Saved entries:
(** * lstm-text-generation/model_from_initials.js

    A shallow embedding of [sample] and [generateText] and the properties
    of the two functions that the specification of the text generator
    states.

    JavaScript numbers are binary64 floats ([PrimFloat.float]); character
    indices are integers ([Z]); arrays live in a heap of locations, so that
    aliasing between the caller's seed array and the generator's window is
    visible; everything the file imports (TensorFlow.js, the model, the
    text encoder, the callback, the random source) is a parameter.  What
    [sample] owes to the library is stated on an instance of that
    parameter which follows the library's documentation, in exact
    arithmetic. *)

From Stdlib Require Import ZArith Floats Ascii String Reals Lra.
From stdpp Require Import gmap strings list.

(** ** JavaScript numbers *)

Module JS.

(** The literal [1e-6] denotes the binary64 value nearest to 10^-6. *)
Definition lit_1e_6 : float := 0x1.0c6f7a0b5ed8dp-20%float.

(** [Math.max(x, y)] on two numbers: NaN if either argument is NaN,
    otherwise the larger one, where +0 counts as larger than -0. *)
Definition Math_max (x y : float) : float :=
  if is_nan x || is_nan y then nan
  else if (x <? y)%float then y
  else if (y <? x)%float then x
  else if get_sign x then y else x.

(** Reading [a[0]] of an array: [undefined] (here [None]) when it is empty. *)
Definition first {A : Type} (a : list A) : option A := a !! 0%nat.

(** [/\s/.test(s)]: some character of [s] is white space.  Characters are
    code units below 256; the white space among them is TAB, LF, VT, FF,
    CR, SPACE and NO-BREAK SPACE. *)
Definition is_space (c : ascii) : bool :=
  let n := nat_of_ascii c in
  ((9 <=? n)%nat && (n <=? 13)%nat) || (n =? 32)%nat || (n =? 160)%nat.

Fixpoint test_whitespace (s : string) : bool :=
  match s with
  | EmptyString => false
  | String c s' => is_space c || test_whitespace s'
  end.

End JS.

(** ** How a call ends *)

(** A call of the library returns a value or throws an error. *)
Inductive completion (A : Type) : Type :=
  | Normal (a : A)
  | Throw.

Arguments Normal {A} a.
Arguments Throw {A}.

(** A run of the generator returns a value, or lets an error of the
    library through (nothing in the file catches one), or is cut short
    because the fuel of a loop ran out. *)
Inductive outcome (A : Type) : Type :=
  | Returned (a : A)
  | Thrown
  | OutOfFuel.

Arguments Returned {A} a.
Arguments Thrown {A}.
Arguments OutOfFuel {A}.

(** ** TensorFlow.js, as far as this file uses it

    The library is imported, not part of the repository: its kernels are
    the fields of a record.  A rank-1 tensor is the list of its entries;
    [tf.log] and [tf.div] by a number act entry by entry, which is how the
    library documents them. *)

Record TFjs : Type := {
  (** what one position of a tensor holds *)
  entry : Type;
  (** the state outside this file: the random source behind [Math.random],
      whatever the model and the callback keep *)
  world : Type;
  (** a JavaScript number turned into a tensor entry *)
  scalar : float → entry;
  log_entry : entry → entry;
  div_entry : entry → entry → entry;
  (** the kernel of [tf.multinomial(logits, numSamples, seed, normalized)],
      read with [dataSync()]: the drawn indices, and the random source
      after the draw *)
  multinomial : list entry → nat → option float → bool → world → list Z * world;
  (** tensors of any rank, as the model takes and returns them *)
  tensor : Type;
  (** [tf.TensorBuffer]: created with a shape, written with [set] *)
  buffer : Type;
  TensorBuffer : list nat → buffer;
  buffer_set : buffer → float → nat → nat → option Z → buffer;
  toTensor : buffer → tensor;
  (** [tf.squeeze] of a model output, as a rank-1 tensor *)
  squeeze : tensor → list entry
}.

Section Sampler.

Context {tf : TFjs}.

Definition tf_log (x : list (entry tf)) : list (entry tf) :=
  log_entry tf <$> x.

Definition tf_div (x : list (entry tf)) (y : float) : list (entry tf) :=
  (λ a, div_entry tf a (scalar tf y)) <$> x.

(** [tf.multinomial]: the operation refuses fewer than two outcomes
    ("you need at least 2 outcomes") before it reads the random source,
    and runs the kernel otherwise. *)
Definition tf_multinomial (logits : list (entry tf)) (numSamples : nat)
    (seed : option float) (normalized : bool) (w : world tf)
    : completion (list Z) * world tf :=
  if (length logits <? 2)%nat then (Throw, w)
  else let '(data, w') := multinomial tf logits numSamples seed normalized w in
       (Normal data, w').

(** [sample(probs, temperature)], lines 96-104.  [tf.tidy] only frees the
    intermediate tensors and hands on the value of its callback, or the
    error it throws. *)
Definition sample (probs : list (entry tf)) (temperature : float)
    (w : world tf) : completion (option Z) * world tf :=
  let logits := tf_div (tf_log probs) (JS.Math_max temperature JS.lit_1e_6) in
  let isNormalized := false in
  match tf_multinomial logits 1 None isNormalized w with
  | (Normal data, w') => (Normal (JS.first data), w')
  | (Throw, w') => (Throw, w')
  end.

End Sampler.

(** ** Arrays, the heap and the log *)

(** An array entry of [sentenceIndices]: a character index, or
    [undefined] ([None]). *)
Abbreviation elem := (option Z).

(** Arrays are objects: a variable holds a location. *)
Abbreviation loc := positive.

(** What a run does, in order.  The log is not part of the program: it
    records the calls that leave the function and the updates of its two
    local variables, so that their order can be stated. *)
Inductive event (tf : TFjs) : Type :=
  | EPredict (input : tensor tf)      (* [model.predict(input)] *)
  | ESample (winnerIndex : elem)      (* [sample(...)] drew this index *)
  | EOnChar (winnerChar : string)     (* [await onTextGenerationChar(winnerChar)] *)
  | EAppend (s : string)              (* [generated += s] *)
  | EShift (before : list elem) (newest : elem) (after : list elem).
                                      (* [slice(1)] then [push(newest)] *)

Arguments EPredict {tf} input.
Arguments ESample {tf} winnerIndex.
Arguments EOnChar {tf} winnerChar.
Arguments EAppend {tf} s.
Arguments EShift {tf} before newest after.

Record config (tf : TFjs) : Type := Config {
  heap : gmap loc (list elem);
  ext : world tf
}.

**EXERCISE:**
Please reply with an exact copy of the lines above, starting at the first and ending at the line that holds "JavaScript numbers are".

**RESPONSE TO THE TASK:**
(** * lstm-text-generation/model_from_initials.js

    A shallow embedding of [sample] and [generateText] and the properties
    of the two functions that the specification of the text generator
    states.

    JavaScript numbers are binary64 floats ([PrimFloat.float]); character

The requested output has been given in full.